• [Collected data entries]
_ _ _
(* ===== verification/CrossChainStore.v ===== *)
(** Cross-chain swaps, their data: what 1Click is asked and answers
    (src/src/near-intents/near-intents.types.ts), the row (prisma/schema.prisma:
    CrossChainSwap) and its statements, and the world the service runs in: its tables,
    the token list it keeps, what 1Click and Horizon would answer now. *)

From S2P Require Import Prelude Text Units MerchantFee Intents ChainAddress Webhooks Programs IntentService EscrowStore CrossChainNetworks.
From stdpp Require Import base tactics list option gmap strings.
From Stdlib Require Import ZArith QArith_base Lia Ascii.

Open Scope Z_scope.

(** ** What 1Click is asked and answers *)

(** The fields that are the same on every quote are left out. [nq_memo] is the
    deposit mode MEMO; a deadline is an instant. *)
Record NearIntentsQuoteRequest := mkQuoteRequest {
  nq_dry : bool;
  nq_memo : bool;
  nq_slippageTolerance : Z;
  nq_originAsset : string;
  nq_destinationAsset : string;
  nq_amount : string;
  nq_refundTo : string;
  nq_recipient : string;
  nq_deadline : Z;
  nq_appFees : list (string * Z)
}.

(** What is read of an answer; a deadline [Some None] is no date. *)
Record NearIntentsQuote := mkNearQuote {
  qu_depositAddress : option string;
  qu_depositMemo : option string;
  qu_amountInUsd : option string;
  qu_amountOutFormatted : string;
  qu_amountOutUsd : option string;
  qu_minAmountOut : string;
  qu_deadline : option (option Z);
  qu_timeEstimate : Z
}.
Record NearIntentsQuoteResponse := mkQuoteResponse { qr_correlationId : string; qr_signature : string; qr_quote : NearIntentsQuote }.

Record NearIntentsSwapDetails := mkDetails {
  sd_amountOut : option string;
  sd_amountOutFormatted : option string;
  sd_refundedAmount : option string;
  sd_refundedAmountFormatted : option string;
  sd_originTxHashes : list json;
  sd_destinationTxHashes : list json
}.
(** The status is whatever word 1Click writes. *)
Record NearIntentsStatusResponse := mkStatusResponse { sr_status : string; sr_swapDetails : option NearIntentsSwapDetails }.

(** Balances of a Stellar account, by code and issuer; a load may fail. *)
Inductive AccountAnswer := AccountLoaded (balances : list (option string * option string)) | AccountNotFound | AccountFailed.

Record NearOutside := mkNearOutside {
  n_tokens : res (list NearIntentsToken);
  n_quote : NearIntentsQuoteRequest -> res NearIntentsQuoteResponse;
  n_status : string -> option string -> res (option NearIntentsStatusResponse);
  n_submitDeposit : string -> string -> option string -> res NearIntentsStatusResponse;
  n_loadAccount : string -> AccountAnswer
}.

(** ** The row *)

Inductive CrossChainSwapStatus := AWAITING_DEPOSIT | DEPOSIT_DETECTED | INCOMPLETE_DEPOSIT | PROCESSING | X_SUCCEEDED | X_REFUNDED | X_FAILED | X_EXPIRED.
#[export] Instance CrossChainSwapStatus_eq_dec : EqDecision CrossChainSwapStatus.
Proof. solve_decision. Defined.
Definition cross_status_name (s : CrossChainSwapStatus) : string :=
  match s with
  | AWAITING_DEPOSIT => "AWAITING_DEPOSIT" | DEPOSIT_DETECTED => "DEPOSIT_DETECTED" | INCOMPLETE_DEPOSIT => "INCOMPLETE_DEPOSIT"
  | PROCESSING => "PROCESSING" | X_SUCCEEDED => "SUCCEEDED" | X_REFUNDED => "REFUNDED" | X_FAILED => "FAILED" | X_EXPIRED => "EXPIRED"
  end%string.

(** One side of a swap. *)
Record SwapLeg := mkSwapLeg {
  lg_chain : CrossChainNetworkId;
  lg_asset : string;
  lg_assetId : string;
  lg_contract : option string;
  lg_decimals : nat
}.

(** The columns no statement changes. *)
Record CrossTerms := mkCrossTerms {
  xt_id : string;
  xt_consumerId : string;
  xt_origin : SwapLeg;
  xt_destination : SwapLeg;
  xt_amountIn : string;
  xt_feeBps : Z;
  xt_feeAmount : string;
  xt_merchantFee : json;
  xt_amountOutEstimated : string;
  xt_amountOutMin : string;
  xt_slippageBps : Z;
  xt_recipient : string;
  xt_refundTo : string;
  xt_depositAddress : string;
  xt_depositMemo : option string;
  xt_depositUri : option string;
  xt_timeEstimateSeconds : Z;
  xt_correlationId : string;
  xt_quoteSignature : string;
  xt_quote : NearIntentsQuoteResponse;
  xt_idempotencyKey : option string;
  xt_expiresAt : Z;
  xt_createdAt : Z
}.
Record CrossChainSwap := mkCrossSwap {
  xs_terms : CrossTerms;
  xs_status : CrossChainSwapStatus;
  xs_providerStatus : string;
  xs_depositTxHash : option string;
  xs_amountOut : option string;
  xs_refundedAmount : option string;
  xs_originTxHashes : option (list json);
  xs_destinationTxHashes : option (list json);
  xs_lastCheckedAt : option Z;
  xs_updatedAt : Z
}.

(** What is drawn, and a date's text in JSON. *)
Class CrossDraws := mkCrossDraws { xw_cuid : nat -> string; xw_draw : nat -> Draw; xw_iso : Z -> string }.

Definition leg_json (side : string) (l : SwapLeg) : list (string * json) :=
  [(side +:+ "Chain", JString (network_id (lg_chain l))); (side +:+ "Asset", JString (lg_asset l)); (side +:+ "AssetId", JString (lg_assetId l));
   (side +:+ "Contract", json_of_option (lg_contract l)); (side +:+ "Decimals", json_of_int (Z.of_nat (lg_decimals l)))]%string.
Definition hashes_json (l : option (list json)) : json := match l with Some l => JArray l | None => JNull end.

(** The columns but the raw quote, which leaves the service nowhere. *)
Definition cross_json `{CrossDraws} (r : CrossChainSwap) : list (string * json) :=
  let t := xs_terms r in
  [("id", JString (xt_id t)); ("consumerId", JString (xt_consumerId t)); ("network", JString "public");
   ("status", JString (cross_status_name (xs_status r))); ("providerStatus", JString (xs_providerStatus r))]
  ++ leg_json "origin" (xt_origin t) ++ leg_json "destination" (xt_destination t) ++
  [("amountIn", JString (xt_amountIn t)); ("feeBps", json_of_int (xt_feeBps t)); ("feeAmount", JString (xt_feeAmount t));
   ("merchantFee", xt_merchantFee t); ("amountOutEstimated", JString (xt_amountOutEstimated t)); ("amountOutMin", JString (xt_amountOutMin t));
   ("slippageBps", json_of_int (xt_slippageBps t)); ("recipient", JString (xt_recipient t)); ("refundTo", JString (xt_refundTo t));
   ("depositAddress", JString (xt_depositAddress t)); ("depositMemo", json_of_option (xt_depositMemo t));
   ("depositUri", json_of_option (xt_depositUri t)); ("depositTxHash", json_of_option (xs_depositTxHash r));
   ("amountOut", json_of_option (xs_amountOut r)); ("refundedAmount", json_of_option (xs_refundedAmount r));
   ("originTxHashes", hashes_json (xs_originTxHashes r)); ("destinationTxHashes", hashes_json (xs_destinationTxHashes r));
   ("timeEstimateSeconds", json_of_int (xt_timeEstimateSeconds t)); ("correlationId", JString (xt_correlationId t));
   ("quoteSignature", JString (xt_quoteSignature t)); ("idempotencyKey", json_of_option (xt_idempotencyKey t));
   ("expiresAt", JString (xw_iso (xt_expiresAt t))); ("lastCheckedAt", json_of_option (xw_iso <$> xs_lastCheckedAt r));
   ("createdAt", JString (xw_iso (xt_createdAt t))); ("updatedAt", JString (xw_iso (xs_updatedAt r)))]%string.

Definition CROSS_CHAIN_SWAP_PUBLIC_SELECT : list string :=
  ["id"; "status"; "providerStatus"; "network"; "originChain"; "originAsset"; "originContract"; "destinationChain"; "destinationAsset";
   "destinationContract"; "amountIn"; "feeBps"; "feeAmount"; "merchantFee"; "amountOutEstimated"; "amountOutMin"; "slippageBps";
   "recipient"; "refundTo"; "depositAddress"; "depositMemo"; "depositUri"; "depositTxHash"; "amountOut"; "refundedAmount";
   "originTxHashes"; "destinationTxHashes"; "timeEstimateSeconds"; "correlationId"; "quoteSignature"; "idempotencyKey"; "expiresAt";
   "createdAt"; "updatedAt"]%string.
Definition public_cross `{CrossDraws} (r : CrossChainSwap) : json := JObject (project (cross_json r) CROSS_CHAIN_SWAP_PUBLIC_SELECT).

(** [present]: the public row, its merchant fee read back, the text of its QR code. *)
Record CrossChainSwapView := mkCrossView { cv_swap : json; cv_merchantFee : option MerchantFeeRecord; cv_qr : string }.
Definition present_cross `{CrossDraws} (r : CrossChainSwap) : CrossChainSwapView :=
  mkCrossView (public_cross r) (readMerchantFeeRecord (xt_merchantFee (xs_terms r)))
    (default (xt_depositAddress (xs_terms r)) (xt_depositUri (xs_terms r))).

(** ** The world

    Consumers by their gateway name, swaps by id, the webhooks' tables, what is
    outside, the token list kept in this process and when it came, the clock, the
    count of draws; and what 1Click answered, which no method reads. *)

Inductive CrossEvent :=
  | Quoted (request : NearIntentsQuoteRequest) (response : NearIntentsQuoteResponse)
  | Reported (depositAddress : string) (depositMemo : option string) (status : NearIntentsStatusResponse).

Record CrossWorld := mkCrossWorld {
  xw_consumers : gmap string string;
  cross_swaps : gmap string CrossChainSwap;
  xw_hooks : Hooks;
  near : NearOutside;
  tokensCache : option (Z * list NearIntentsToken);
  xw_history : list CrossEvent;
  xw_clock : Z;
  xw_drawn : nat
}.
Definition set_xw_consumers (f : gmap string string -> gmap string string) (s : CrossWorld) : CrossWorld :=
  mkCrossWorld (f (xw_consumers s)) (cross_swaps s) (xw_hooks s) (near s) (tokensCache s) (xw_history s) (xw_clock s) (xw_drawn s).
Definition set_cross_swaps (f : gmap string CrossChainSwap -> gmap string CrossChainSwap) (s : CrossWorld) : CrossWorld :=
  mkCrossWorld (xw_consumers s) (f (cross_swaps s)) (xw_hooks s) (near s) (tokensCache s) (xw_history s) (xw_clock s) (xw_drawn s).
Definition set_xw_hooks (h : Hooks) (s : CrossWorld) : CrossWorld :=
  mkCrossWorld (xw_consumers s) (cross_swaps s) h (near s) (tokensCache s) (xw_history s) (xw_clock s) (xw_drawn s).
Definition set_tokensCache (c : Z * list NearIntentsToken) (s : CrossWorld) : CrossWorld :=
  mkCrossWorld (xw_consumers s) (cross_swaps s) (xw_hooks s) (near s) (Some c) (xw_history s) (xw_clock s) (xw_drawn s).
Definition xw_log (e : CrossEvent) (s : CrossWorld) : CrossWorld :=
  mkCrossWorld (xw_consumers s) (cross_swaps s) (xw_hooks s) (near s) (tokensCache s) (xw_history s ++ [e]) (xw_clock s) (xw_drawn s).
Definition set_xw_drawn (n : nat) (s : CrossWorld) : CrossWorld :=
  mkCrossWorld (xw_consumers s) (cross_swaps s) (xw_hooks s) (near s) (tokensCache s) (xw_history s) (xw_clock s) n.

Abbreviation crossing := (prog CrossWorld).

(** A call to 1Click, its answer remembered. *)
Definition calling {A} (f : NearOutside -> res A) (event : A -> option CrossEvent) : svc CrossWorld A := fun s =>
  match f (near s) with
  | Throw e => (s, Throw e)
  | Ok a => (match event a with Some e => xw_log e s | None => s end, Ok a)
  end.

(** ** Statements *)

(** [@@unique([consumerId, idempotencyKey])] and [@@unique([depositAddress,
    depositMemo])]; null is equal to nothing. *)
Definition same_cross_key (a b : CrossTerms) : bool :=
  bool_decide (xt_consumerId a = xt_consumerId b)
  && match xt_idempotencyKey a, xt_idempotencyKey b with Some k, Some k' => bool_decide (k = k') | _, _ => false end.
Definition same_deposit (a b : CrossTerms) : bool :=
  bool_decide (xt_depositAddress a = xt_depositAddress b)
  && match xt_depositMemo a, xt_depositMemo b with Some m, Some m' => bool_decide (m = m') | _, _ => false end.

Definition cross_violated (t : CrossTerms) (s : CrossWorld) : option string :=
  let others := (map_to_list (cross_swaps s)).*2 in
  if existsb (fun r => same_cross_key t (xs_terms r)) others then Some "cross_chain_swap_consumerId_idempotencyKey_key"%string
  else if existsb (fun r => same_deposit t (xs_terms r)) others then Some "cross_chain_swap_depositAddress_depositMemo_key"%string
  else None.

(** [crossChainSwap.create]: the id and the instants are the database's. *)
Definition create_cross `{CrossDraws} (terms : string -> Z -> CrossTerms) : svc CrossWorld CrossChainSwap := fun s =>
  let i := xw_cuid (xw_drawn s) in
  let t := terms i (xw_clock s) in
  let r := mkCrossSwap t AWAITING_DEPOSIT "PENDING_DEPOSIT" None None None None None None (xw_clock s) in
  match cross_swaps s !! i, cross_violated t s with
  | Some _, _ => (s, Throw (UniqueViolation "cross_chain_swap_pkey"))
  | None, Some n => (s, Throw (UniqueViolation n))
  | None, None => (set_xw_drawn (S (xw_drawn s)) (set_cross_swaps (fun m => <[i := r]> m) s), Ok r)
  end.

(** [updateMany({ where: { id, ... }, data })], which changes no unique column. *)
Definition update_cross (i : string) (guard : CrossChainSwap -> bool) (data : Z -> CrossChainSwap -> CrossChainSwap) : svc CrossWorld nat := fun s =>
  match cross_swaps s !! i with
  | Some r => if guard r then (set_cross_swaps (fun m => <[i := data (xw_clock s) r]> m) s, Ok 1%nat) else (s, Ok 0%nat)
  | None => (s, Ok 0%nat)
  end.

Definition find_cross (i : string) : crossing CrossChainSwap := r ← asking (fun s => cross_swaps s !! i); pure (res_of_option JsError r).

(** [consumers.resolve]; the credential it also stores is not read here. *)
Definition resolve_payer `{CrossDraws} (username : string) : svc CrossWorld string := fun s =>
  match xw_consumers s !! username with
  | Some c => (s, Ok c)
  | None => let c := xw_cuid (xw_drawn s) in
            (set_xw_drawn (S (xw_drawn s)) (set_xw_consumers (fun m => <[username := c]> m) s), Ok c)
  end.

(** [webhooks.emit] of a swap. *)
Definition emit_cross `{CrossDraws} (username : string) (type : WebhookEventType) (r : CrossChainSwap) : crossing bool :=
  stmt (fun s => let '(h, o) := Webhooks.emit username type (public_cross r) (xw_draw (xw_drawn s)) (xw_hooks s) in
                 (set_xw_drawn (S (xw_drawn s)) (set_xw_hooks h s), o)).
_ _ _
• [Aim of the task] Could you copy every line in the records that holds "None"?

• [Response for this exercise]
(** What is read of an answer; a deadline [Some None] is no date. *)
Definition hashes_json (l : option (list json)) : json := match l with Some l => JArray l | None => JNull end.
  | Ok a => (match event a with Some e => xw_log e s | None => s end, Ok a)
  else None.
  let r := mkCrossSwap t AWAITING_DEPOSIT "PENDING_DEPOSIT" None None None None None None (xw_clock s) in
  | None, Some n => (s, Throw (UniqueViolation n))
  | None, None => (set_xw_drawn (S (xw_drawn s)) (set_cross_swaps (fun m => <[i := r]> m) s), Ok r)
  | None => (s, Ok 0%nat)
  | None => let c := xw_cuid (xw_drawn s) in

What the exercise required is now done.